Of the 2007 total corporate IT budget, respondents said they have allocated 34 percent for database infrastructure and 20.6 percent for IT security overall.
More than 53 percent believe their databases are critical to their businesses. But only 15 percent said that extending security best practices to the database is a “critical priority” for 2007.
Higher priorities included upgrading applications (25 percent), improving the efficiency of IT (20 percent), and consolidating IT infrastructure (19 percent).

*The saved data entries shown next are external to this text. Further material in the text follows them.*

Section Runs.
Variable isTypeSupported : string -> bool.
Variable recorderOutcome : string -> RecorderOutcome.


End Runs.

(** A stop that is queued belongs to a recorder that is inactive. *)
Definition stopsAreInactive (e : Editor) : Prop :=
  forall r, mediaRecorderRef (refs e) = Some r -> stopQueued r = true -> state r = inactive.


(** The part of the state the timer and the encoder depend on. *)
Definition core (e : Editor) : bool * option MediaRecorder * option Interval * option ReactState :=
  (isRecording (react e), mediaRecorderRef (refs e), interval (host e), onended (host e)).

(** What every handler respects ([tick]: the handler is the callback
    of the interval, run at [now]). *)
Definition tame (now : Z) (tick : bool) (e e' : Editor) : Prop :=
  onended (host e') = onended (host e)
  /\ (interval (host e') = interval (host e)
      \/ (tick = true
          /\ exists i, interval (host e) = Some i
                       /\ interval (host e') = Some (mkInterval (start i) now)))
  /\ (stopsAreInactive e -> stopsAreInactive e')
  /\ (encoding e = false -> encoding e' = true ->
      isRecording (react e) = false /\ isRecording (react e') = true)
  /\ (stopsAreInactive e -> encoding e = true -> isRecording (react e) = true ->
      encoding e' = true -> isRecording (react e') = true)
  /\ (tick = true -> forall i, interval (host e) = Some i ->
      30000 <= now - start i -> encoding e' = false).

Definition isTick (ev : Event) : bool :=
  match ev with IntervalFired => true | _ => false end.

(** A session on the 25 s track, started at 1 s of the clock. *)
Definition recordingFrom1s : Editor :=
  run onlyMp4 alwaysStarts [(1000, User ClickRec); (1010, AnimationFrame)] (opened 25).

End Session.

(** ** The labels of the trimming panel ([formatTime]) *)

Module Labels.
Import Editor.
Local Open Scope Z_scope.

(** [Math.trunc]: the integer part, rounding toward zero. *)
Definition trunc (x : Q) : Z := Z.quot (Qnum x) (Zpos (Qden x)).

(** [a % b] on numbers: the remainder has the sign of the dividend. *)
Definition rem (a b : Q) : Q := (a - b * inject_Z (trunc (a / b)))%Q.

Definition digitChar (d : Z) : ascii := ascii_of_nat (48 + Z.to_nat d).

(** The decimal digits of [n >= 0] in front of [acc]; [fuel] bounds
    the number of digits. *)
Fixpoint digitsOf (fuel : nat) (n : Z) (acc : string) : string :=
  match fuel with
  | O => acc
  | S fuel' =>
      let acc' := String (digitChar (n mod 10)) acc in
      if n <? 10 then acc' else digitsOf fuel' (n / 10) acc'
  end.

(** [n.toString()] for an integer-valued number (below 10^21 in
    absolute value, where all the digits are printed). *)
Definition numberToString (n : Z) : string :=
  if n <? 0 then String "-" (digitsOf (S (Z.to_nat (Z.log2 (- n)))) (- n) EmptyString)
  else digitsOf (S (Z.to_nat (Z.log2 n))) n EmptyString.

(** [s.padStart(targetLength, c)] for a one-character filler. *)
Definition padStart (targetLength : nat) (c : ascii) (s : string) : string :=
  (string_of_list_ascii (repeat c (targetLength - String.length s)) ++ s)%string.

Definition formatTime (time : Q) : string :=
  let min := Qfloor (time / 60) in
  let sec := Qfloor (rem time 60) in
  (numberToString min ++ ":" ++ padStart 2 "0" (numberToString sec))%string.

(** The time under "Fim": [Math.min(startTime + 30, duration)]. *)
Definition endTime (s : ReactState) : Q := Qmin (startTime s + 30) (duration s).

Definition startLabel (s : ReactState) : string := formatTime (startTime s).
Definition endLabel (s : ReactState) : string := formatTime (endTime s).
End Labels.

(** ** Where the frame renderer draws *)

Module Geometry.
Import Canvas Render.
Local Open Scope Q_scope.

(** The rectangles a list of calls fills, in order: x, y, width, height. *)
Definition rectOf (o : Op) : list (Q * Q * Q * Q) :=
  match o with FillRect x y w h => [(x, y, w, h)] | _ => [] end.

Definition rectsOf (ops : list Op) : list (Q * Q * Q * Q) := flat_map rectOf ops.
(** One input [x] of shape [(3, "n")], one output [y] of shape [("n", 5)],
    and an intermediate tensor whose one axis is named ["y_0"]. *)
Definition x : ValueInfoProto := tensor "x" [fixed 3; symbolic "n"].
Definition y : ValueInfoProto := tensor "y" [symbolic "n"; fixed 5].
Definition hidden : ValueInfoProto := tensor "hidden" [symbolic "y_0"].
Definition m : ModelProto := model [x] [y] [hidden].

End Ex.

(** ** The axis update *)

Section UpdateDim.

Context (S0 : gset string).

Lemma store_dim_same (t : ValueInfoProto) (j : nat) (d : Dimension) :
  dim t !! j = Some d → store_dim t j d = t.
Proof.
  intros Hj. destruct t as [n e ds doc]; unfold store_dim; simpl in *.
  by rewrite list_insert_id.
Qed.

Lemma update_dim_out_of_range t d j n :
  dim t !! j = None → update_dim S0 t d j n = inl IndexError.
Proof. intros H. unfold update_dim. by rewrite H. Qed.

(** A successful update rewrites axis [j] and nothing else of the tensor. *)
Lemma update_dim_inr t d j n t' :
  update_dim S0 t d j n = inr t' →
  ∃ dp x, dim t !! j = Some dp ∧ t' = store_dim t j x
          ∧ denotation x = denotation dp.
Proof.
  unfold update_dim, assign_dim_value.
  destruct (dim t !! j) as [dp|] eqn:Hj; [|done].
  intros H. exists dp.
  repeat case_match; simplify_eq; eexists; (split; [done|]); by split.
Qed.

Lemma update_dim_name t d j n t' :
  update_dim S0 t d j n = inr t' → name t' = name t.
Proof. intros (dp & x & _ & -> & _)%update_dim_inr. done. Qed.

Lemma update_dim_lookup_ne t d j n t' k :
  update_dim S0 t d j n = inr t' → k ≠ j → dim t' !! k = dim t !! k.
Proof.
  intros (dp & x & _ & -> & _)%update_dim_inr Hk. simpl.
  by rewrite list_lookup_insert_ne.
Qed.

Lemma update_dim_length t d j n t' :
  update_dim S0 t d j n = inr t' → length (dim t') = length (dim t).
Proof.
  intros (dp & x & _ & -> & _)%update_dim_inr. simpl. apply length_insert.
Qed.

End UpdateDim.

(** ** The skeleton is preserved *)

Lemma skeleton_name t t' : skeleton t' = skeleton t → name t' = name t.
Proof. intros H. by apply (f_equal name) in H. Qed.

Lemma skeleton_length t t' :
  skeleton t' = skeleton t → length (dim t') = length (dim t).
Proof.
  intros H. apply (f_equal (λ x, length (dim x))) in H. simpl in H.
  by rewrite !length_fmap in H.
Qed.

Lemma skeleton_store_dim t j dp x :
  dim t !! j = Some dp → denotation x = denotation dp →
  skeleton (store_dim t j x) = skeleton t.
Proof.
  intros Hj Hx. unfold skeleton, store_dim; simpl. f_equal.
  rewrite list_fmap_insert. apply list_insert_id.
  rewrite list_lookup_fmap, Hj. simpl. unfold skeleton_dim. by rewrite Hx.
Qed.

Section Loops.

Context (S0 : gset string).

Lemma update_dim_skeleton t d j n t' :
  update_dim S0 t d j n = inr t' → skeleton t' = skeleton t.
Proof.
  intros (dp & x & Hj & -> & Hx)%update_dim_inr. by eapply skeleton_store_dim.
Qed.

(** *** The loop over the axes of one tensor *)

Lemma update_dims_skeleton arr : ∀ t j n,
  skeleton (update_dims S0 t arr j n).1 = skeleton t.
Proof.
  induction arr as [|d arr IH]; intros t j n; simpl; [done|].
  destruct (update_dim S0 t d j n) as [e|t1] eqn:Hd; [done|].
  rewrite IH. by eapply update_dim_skeleton.
Qed.

Lemma update_dims_name arr t j n : name (update_dims S0 t arr j n).1 = name t.
Proof. apply skeleton_name, update_dims_skeleton. Qed.

Lemma update_dims_length arr t j n :
  length (dim (update_dims S0 t arr j n).1) = length (dim t).
Proof. apply skeleton_length, update_dims_skeleton. Qed.

(** Only the axes [j .. j + len(arr) - 1] can change. *)
Lemma update_dims_lookup_outside arr : ∀ t j n k,
  k < j ∨ j + length arr ≤ k →
  dim (update_dims S0 t arr j n).1 !! k = dim t !! k.
Proof.
  induction arr as [|d arr IH]; intros t j n k Hk; simpl; [done|].
  destruct (update_dim S0 t d j n) as [e|t1] eqn:Hd; [done|].
  rewrite IH by (simpl in Hk; lia).
  eapply update_dim_lookup_ne; [done|]. simpl in Hk. lia.
Qed.

Lemma update_dims_app a1 : ∀ a2 t j n,
  update_dims S0 t (a1 ++ a2) j n =
  match update_dims S0 t a1 j n with
  | (t1, Some e) => (t1, Some e)
  | (t1, None) => update_dims S0 t1 a2 (j + length a1) n
  end.
Proof.
  induction a1 as [|d a1 IH]; intros a2 t j n; simpl.
  - by rewrite Nat.add_0_r.
  - destruct (update_dim S0 t d j n) as [e|t1]; [done|].
    rewrite IH. by replace (S j + length a1) with (j + S (length a1)) by lia.
Qed.

(** A loop that ran to its end had an axis for every entry. *)
Lemma update_dims_None_length arr : ∀ t j n t',
  update_dims S0 t arr j n = (t', None) → j + length arr ≤ length (dim t) ∨ arr = [].
Proof.
  induction arr as [|d arr IH]; intros t j n t' H; [by right|left].
  simpl in H. destruct (update_dim S0 t d j n) as [e|t1] eqn:Hd; [done|].
  pose proof (update_dim_length _ _ _ _ _ _ Hd) as Hlen.
  apply update_dim_inr in Hd as (dp & x & Hj & _ & _).
  apply lookup_lt_Some in Hj.
  apply IH in H as [H| ->]; simpl; lia.
Qed.

(** *** The loop over the tensors of one list *)

Context (D : gmap string (list pyval)).

Lemma update_tensors_skeleton l :
  skeleton <$> (update_tensors S0 D l).1 = skeleton <$> l.
Proof.
  induction l as [|t l IH]; simpl; [done|].
  destruct (D !! name t) as [arr|]; [|done].
  pose proof (update_dims_skeleton arr t 0 (name t)) as Ht.
  destruct (update_dims S0 t arr 0 (name t)) as [t' [e|]]; cbn [fst] in *.
  - by rewrite !fmap_cons, Ht.
  - destruct (update_tensors S0 D l) as [l' r]; cbn [fst] in *.
    by rewrite !fmap_cons, Ht, IH.
Qed.

Lemma update_tensors_length l : length (update_tensors S0 D l).1 = length l.
Proof.
  pose proof (update_tensors_skeleton l) as H.
  apply (f_equal length) in H. by rewrite !length_fmap in H.
Qed.

Lemma update_tensors_names l : name <$> (update_tensors S0 D l).1 = name <$> l.
Proof.
  pose proof (update_tensors_skeleton l) as H.
  apply (f_equal (fmap name)) in H.
  by rewrite <-!list_fmap_compose in H.
Qed.

Lemma update_tensors_app l1 l2 :
  update_tensors S0 D (l1 ++ l2) =
  match update_tensors S0 D l1 with
  | (l1', Some e) => (l1' ++ l2, Some e)
  | (l1', None) =>
    let (l2', r) := update_tensors S0 D l2 in (l1' ++ l2', r)
  end.
Proof.
  induction l1 as [|t l1 IH]; simpl.
  - by destruct (update_tensors S0 D l2).
  - destruct (D !! name t) as [arr|]; [|done].
    destruct (update_dims S0 t arr 0 (name t)) as [t' [e|]]; [done|].
    rewrite IH. destruct (update_tensors S0 D l1) as [l1' [e|]]; [done|].
    by destruct (update_tensors S0 D l2).
Qed.

End Loops.
Definition bad_date_week : list Transaction :=
  [ mkTransaction "b1"%string "2024-02-30"%string (-1200) "Grocer"%string (Some "Food"%string) "Checking"%string None false ].

Lemma weekly_stats_errors_witness :
  calculate_weekly_stats bad_date_week = Err ValueError /\
  exists t, In t (valid_txns bad_date_week) /\ strptime_ymd (date t) = Err ValueError.
Proof.
  assert (H : calculate_weekly_stats bad_date_week = Err ValueError) by reflexivity.
  split; [exact H|].
  destruct (weekly_stats_errors _ _ H) as [[_ Hx] | [Hc _]]; [exact Hx | discriminate Hc].
Defined.

(** When every surviving transaction has a date that parses and an amount
    below [2 ^ 977] in absolute value, [calculate_weekly_stats] returns a
    record without raising. *)
Theorem weekly_stats_ok (ts : list Transaction) :
  (forall t, In t (valid_txns ts) ->
     (exists d, strptime_ymd (date t) = Ok d) /\ Z.abs (amount t) < 2 ^ 977) ->
  exists s, calculate_weekly_stats ts = Ok s.
Proof.
  intro H; unfold calculate_weekly_stats.
  destruct (valid_txns ts) as [|t0 vs0] eqn:Ev; [eauto|].
  rewrite <- Ev; rewrite <- Ev in H.
  destruct (mapM_ok (fun t => strptime_ymd (date t)) (valid_txns ts)) as [dates Ed];
    [intros t Ht; apply (H t Ht)|].
  rewrite Ed; cbn [bind].
  destruct (py_min dates), (py_max dates); try eauto.
  destruct (mapM_ok simplify (valid_txns ts)) as [sim Es].
  { intros t Ht; unfold simplify.
    destruct (truediv100_ok (amount t) (proj2 (H t Ht))) as [a ->]; cbn [bind]; eauto. }
  rewrite Es; cbn [bind].
  destruct (mapM_ok large_entry (filter (fun t => LARGE_TRANSACTION_THRESHOLD <=? Z.abs (amount t))
                                         (valid_txns ts))) as [lg El].
  { intros t Ht; apply filter_In in Ht; unfold large_entry.
    destruct (truediv100_ok (Z.abs (amount t))) as [a ->];
      [rewrite Z.abs_idemp; apply (H t (proj1 Ht))|]; cbn [bind]; eauto. }
  rewrite El; cbn [bind]; eauto.
Qed.
Lemma galleryItems_cases (h : HomeState.t) (item : GeneratedContent.t) :
  In item (galleryItems env h) ->
  In item (HomeState.generatedContent h)
  \/ item = MOCK_CONTENT_0 env \/ item = MOCK_CONTENT_1 env.
Proof.
  unfold galleryItems.
  destruct (HomeState.generatedContent h) as [|c r]; simpl (0 <? _)%nat;
    cbv iota.
  - intros [<-|[<-|[]]]; auto.
  - auto.
Qed.

Lemma downloads_fetch_mock_run (evs : list Event) (now : Z) (d : Download) :
  In d (downloads (run env evs (initialWorld now))) ->
  fetched d = GeneratedContent.url (MOCK_CONTENT_0 env)
  \/ fetched d = GeneratedContent.url (MOCK_CONTENT_1 env).
Proof.
  revert d. induction evs as [|e evs IH] using rev_ind; intros d Hd;
    [destruct Hd|].
  rewrite run_app in Hd. simpl in Hd.
  pose proof (dispatch_taken env e (run env evs (initialWorld now))) as Ht.
  remember (exec (dispatch env e) (run env evs (initialWorld now))) as w'
    eqn:Ew. clear Ew.
  remember (run env evs (initialWorld now)) as w eqn:Ew.
  destruct Ht as [e0 H0|ms|u0 Hs|Hs Hb1|f p sz Hs|form Hs Hg Hp
                 |index btn Hi Hcl|Hs|i c0 item fmt Hs Hi Hcl];
    rewrite ?handleExtract_exec, ?handleGenerate_exec, ?handleLogoUpload_exec,
      ?handleDownload_exec, ?setStep_exec, ?sleep_exec in Hd;
    try (apply IH; exact Hd).
  - apply IH. destruct (HomeState.brand (home w)); exact Hd.
  - simpl in Hd. apply in_app_or in Hd as [Hd|[<-|[]]]; [now apply IH|].
    cbn [fetched]. apply list_elem_of_lookup_2, list_elem_of_In in Hi.
    destruct (galleryItems_cases _ _ Hi) as [Hin|[->| ->]];
      [|left; reflexivity | right; reflexivity].
    left. rewrite Ew in Hin.
    apply assets_shape_run in Hin as [Hurl _]. exact Hurl.
Qed.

Upgrading security overall (13 percent) finished slightly lower, as did supporting Sarbanes-Oxley (10 percent) and upgrading disaster recovery capabilities (9 percent).
Interestingly, 92 percent of respondents are seeking a better tool to help them identify and analyze risk factors that exist within their systems or IT infrastructure.
This makes sense, particularly as a majority of respondents plan no, or only slight, increases in IT staff in 2007. According to our study results, IT security practitioners are fairly confident they can stop hackers from compromising their systems (68 percent), but they are far less certain that they can prevent malicious insiders (43 percent) and negligence (45 percent).
Respondents in larger organizations are more confident than those in smaller-sized companies when it comes to their ability to control these threats. Respondents’ database environments are of substantial scale and complexity — a majority of respondents manage more than 500 databases.
Robust access controls, ease of integration, and the ability to identify unauthorized access are viewed as the three most important features.